Work to be completed |
If a line in the records below contains the word "Prop", copy it.
[Start of section]
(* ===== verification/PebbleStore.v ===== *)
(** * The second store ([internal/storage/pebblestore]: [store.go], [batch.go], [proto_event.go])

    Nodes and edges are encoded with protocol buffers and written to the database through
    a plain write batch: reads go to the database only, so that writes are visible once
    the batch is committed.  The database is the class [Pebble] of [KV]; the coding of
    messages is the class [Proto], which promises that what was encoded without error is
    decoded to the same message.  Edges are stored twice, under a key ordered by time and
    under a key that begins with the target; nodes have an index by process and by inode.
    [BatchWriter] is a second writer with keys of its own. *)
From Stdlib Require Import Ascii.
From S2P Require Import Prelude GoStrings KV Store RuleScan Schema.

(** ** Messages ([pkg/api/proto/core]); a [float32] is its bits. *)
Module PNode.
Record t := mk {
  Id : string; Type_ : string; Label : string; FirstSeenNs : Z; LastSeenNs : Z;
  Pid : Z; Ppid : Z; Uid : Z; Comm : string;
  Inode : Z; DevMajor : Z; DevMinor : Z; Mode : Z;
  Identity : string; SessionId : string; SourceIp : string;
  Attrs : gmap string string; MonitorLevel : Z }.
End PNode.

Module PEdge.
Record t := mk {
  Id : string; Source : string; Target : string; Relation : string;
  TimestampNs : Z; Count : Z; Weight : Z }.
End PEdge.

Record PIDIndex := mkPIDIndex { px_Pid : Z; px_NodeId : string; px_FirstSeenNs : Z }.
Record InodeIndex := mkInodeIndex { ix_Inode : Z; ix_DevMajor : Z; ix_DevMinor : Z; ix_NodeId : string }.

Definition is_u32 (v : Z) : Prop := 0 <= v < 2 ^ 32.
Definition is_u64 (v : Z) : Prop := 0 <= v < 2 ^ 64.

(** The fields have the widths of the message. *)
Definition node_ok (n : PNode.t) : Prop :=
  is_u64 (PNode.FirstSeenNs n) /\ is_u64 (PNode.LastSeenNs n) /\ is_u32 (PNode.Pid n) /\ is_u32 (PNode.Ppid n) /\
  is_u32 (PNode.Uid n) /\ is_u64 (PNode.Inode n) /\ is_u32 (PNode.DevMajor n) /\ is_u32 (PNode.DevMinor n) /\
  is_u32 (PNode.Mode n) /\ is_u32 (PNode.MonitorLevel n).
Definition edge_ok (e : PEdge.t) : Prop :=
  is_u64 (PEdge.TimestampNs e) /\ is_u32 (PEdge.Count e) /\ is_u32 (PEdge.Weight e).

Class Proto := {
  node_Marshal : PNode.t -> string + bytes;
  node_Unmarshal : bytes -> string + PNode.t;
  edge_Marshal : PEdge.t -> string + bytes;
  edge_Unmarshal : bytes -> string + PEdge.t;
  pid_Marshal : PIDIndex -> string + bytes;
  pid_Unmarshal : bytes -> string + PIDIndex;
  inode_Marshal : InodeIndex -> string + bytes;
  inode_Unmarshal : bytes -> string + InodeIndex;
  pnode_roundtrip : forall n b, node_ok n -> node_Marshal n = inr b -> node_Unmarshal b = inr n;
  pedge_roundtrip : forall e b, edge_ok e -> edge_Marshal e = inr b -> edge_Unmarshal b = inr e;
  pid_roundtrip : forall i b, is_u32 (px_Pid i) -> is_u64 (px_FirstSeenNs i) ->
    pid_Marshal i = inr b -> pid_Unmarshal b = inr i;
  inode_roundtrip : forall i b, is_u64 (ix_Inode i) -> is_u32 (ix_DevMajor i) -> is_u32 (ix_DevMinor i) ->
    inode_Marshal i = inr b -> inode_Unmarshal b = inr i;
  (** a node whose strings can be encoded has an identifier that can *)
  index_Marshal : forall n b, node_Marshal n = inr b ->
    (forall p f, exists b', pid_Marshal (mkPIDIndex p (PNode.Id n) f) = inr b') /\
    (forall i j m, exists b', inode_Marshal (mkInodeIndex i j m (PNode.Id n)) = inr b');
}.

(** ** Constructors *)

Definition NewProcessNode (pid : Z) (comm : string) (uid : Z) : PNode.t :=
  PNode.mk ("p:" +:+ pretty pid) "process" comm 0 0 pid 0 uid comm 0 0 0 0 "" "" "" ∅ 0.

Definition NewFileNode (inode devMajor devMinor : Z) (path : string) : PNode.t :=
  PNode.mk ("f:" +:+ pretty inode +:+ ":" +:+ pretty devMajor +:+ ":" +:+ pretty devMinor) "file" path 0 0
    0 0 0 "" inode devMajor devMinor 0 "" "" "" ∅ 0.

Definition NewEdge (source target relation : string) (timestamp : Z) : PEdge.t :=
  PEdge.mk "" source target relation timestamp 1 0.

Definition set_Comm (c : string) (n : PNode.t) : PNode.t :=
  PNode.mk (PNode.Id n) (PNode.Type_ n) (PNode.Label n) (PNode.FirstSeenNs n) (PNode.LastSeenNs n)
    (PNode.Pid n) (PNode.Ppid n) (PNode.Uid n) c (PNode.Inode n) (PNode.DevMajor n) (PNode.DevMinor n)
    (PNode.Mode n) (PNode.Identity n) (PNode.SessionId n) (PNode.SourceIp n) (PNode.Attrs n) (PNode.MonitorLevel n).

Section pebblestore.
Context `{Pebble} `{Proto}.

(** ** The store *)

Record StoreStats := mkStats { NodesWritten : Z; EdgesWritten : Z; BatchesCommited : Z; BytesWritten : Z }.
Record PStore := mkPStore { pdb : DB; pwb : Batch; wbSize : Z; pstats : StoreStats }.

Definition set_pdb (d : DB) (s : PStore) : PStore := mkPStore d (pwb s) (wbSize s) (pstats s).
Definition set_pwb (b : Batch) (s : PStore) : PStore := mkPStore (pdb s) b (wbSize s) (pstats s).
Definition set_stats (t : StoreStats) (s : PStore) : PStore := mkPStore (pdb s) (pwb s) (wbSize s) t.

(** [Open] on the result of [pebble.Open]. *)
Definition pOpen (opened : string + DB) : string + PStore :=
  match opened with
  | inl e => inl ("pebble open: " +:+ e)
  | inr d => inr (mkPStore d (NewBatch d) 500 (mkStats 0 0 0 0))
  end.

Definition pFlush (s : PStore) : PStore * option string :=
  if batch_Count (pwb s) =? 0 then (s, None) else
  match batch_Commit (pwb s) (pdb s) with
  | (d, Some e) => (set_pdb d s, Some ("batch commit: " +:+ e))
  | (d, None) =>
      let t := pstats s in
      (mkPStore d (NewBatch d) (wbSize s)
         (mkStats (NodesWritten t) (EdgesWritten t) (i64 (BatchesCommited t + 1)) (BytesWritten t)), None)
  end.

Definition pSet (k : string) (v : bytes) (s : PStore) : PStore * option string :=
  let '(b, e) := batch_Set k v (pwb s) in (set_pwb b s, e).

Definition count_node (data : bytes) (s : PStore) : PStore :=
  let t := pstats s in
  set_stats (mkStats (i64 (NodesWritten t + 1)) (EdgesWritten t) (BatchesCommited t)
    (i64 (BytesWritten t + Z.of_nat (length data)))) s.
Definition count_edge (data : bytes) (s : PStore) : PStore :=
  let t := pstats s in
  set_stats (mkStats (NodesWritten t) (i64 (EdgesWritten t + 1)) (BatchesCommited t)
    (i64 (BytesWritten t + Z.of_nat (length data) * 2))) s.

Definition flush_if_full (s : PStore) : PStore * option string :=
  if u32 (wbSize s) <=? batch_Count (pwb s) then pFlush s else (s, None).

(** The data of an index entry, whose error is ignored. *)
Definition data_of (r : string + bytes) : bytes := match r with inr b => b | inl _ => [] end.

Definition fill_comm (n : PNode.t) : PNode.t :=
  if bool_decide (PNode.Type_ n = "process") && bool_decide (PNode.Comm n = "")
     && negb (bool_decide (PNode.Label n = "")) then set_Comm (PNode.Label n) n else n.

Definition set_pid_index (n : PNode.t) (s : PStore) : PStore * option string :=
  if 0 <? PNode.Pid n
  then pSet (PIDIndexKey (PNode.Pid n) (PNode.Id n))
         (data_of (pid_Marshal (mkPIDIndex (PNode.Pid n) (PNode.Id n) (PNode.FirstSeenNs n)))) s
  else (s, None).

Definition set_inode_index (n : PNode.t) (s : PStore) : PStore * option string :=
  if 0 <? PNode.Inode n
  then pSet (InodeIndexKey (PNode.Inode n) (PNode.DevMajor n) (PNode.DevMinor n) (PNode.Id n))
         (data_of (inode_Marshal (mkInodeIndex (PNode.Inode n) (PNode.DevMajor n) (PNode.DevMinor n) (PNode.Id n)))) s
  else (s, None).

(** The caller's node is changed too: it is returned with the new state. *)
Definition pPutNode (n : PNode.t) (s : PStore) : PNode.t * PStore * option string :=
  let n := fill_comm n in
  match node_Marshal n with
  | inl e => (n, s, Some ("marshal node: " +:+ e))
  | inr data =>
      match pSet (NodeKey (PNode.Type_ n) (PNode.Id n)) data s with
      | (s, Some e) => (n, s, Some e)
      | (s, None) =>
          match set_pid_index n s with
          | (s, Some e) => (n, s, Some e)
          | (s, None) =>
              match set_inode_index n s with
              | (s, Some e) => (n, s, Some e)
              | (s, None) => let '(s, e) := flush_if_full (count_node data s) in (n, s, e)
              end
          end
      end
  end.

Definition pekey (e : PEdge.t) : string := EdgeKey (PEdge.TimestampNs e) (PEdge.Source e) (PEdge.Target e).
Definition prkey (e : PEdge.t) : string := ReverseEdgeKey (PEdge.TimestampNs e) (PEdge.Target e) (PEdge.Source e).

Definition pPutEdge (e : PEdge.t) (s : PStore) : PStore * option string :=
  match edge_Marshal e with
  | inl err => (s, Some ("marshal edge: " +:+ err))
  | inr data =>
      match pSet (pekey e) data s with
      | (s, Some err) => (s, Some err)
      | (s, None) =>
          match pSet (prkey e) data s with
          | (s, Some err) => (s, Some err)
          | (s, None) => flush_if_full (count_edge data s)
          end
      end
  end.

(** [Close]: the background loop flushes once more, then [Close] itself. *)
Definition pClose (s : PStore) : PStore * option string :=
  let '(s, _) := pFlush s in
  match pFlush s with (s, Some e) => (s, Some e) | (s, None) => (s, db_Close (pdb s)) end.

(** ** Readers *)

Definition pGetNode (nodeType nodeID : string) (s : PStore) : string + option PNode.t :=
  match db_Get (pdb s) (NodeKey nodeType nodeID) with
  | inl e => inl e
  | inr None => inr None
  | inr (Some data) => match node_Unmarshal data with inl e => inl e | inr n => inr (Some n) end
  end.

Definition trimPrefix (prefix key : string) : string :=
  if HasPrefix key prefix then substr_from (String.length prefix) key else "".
[End of section]
Answer for this exercise |
Definition is_u32 (v : Z) : Prop := 0 <= v < 2 ^ 32.
Definition is_u64 (v : Z) : Prop := 0 <= v < 2 ^ 64.
Definition node_ok (n : PNode.t) : Prop :=
Definition edge_ok (e : PEdge.t) : Prop :=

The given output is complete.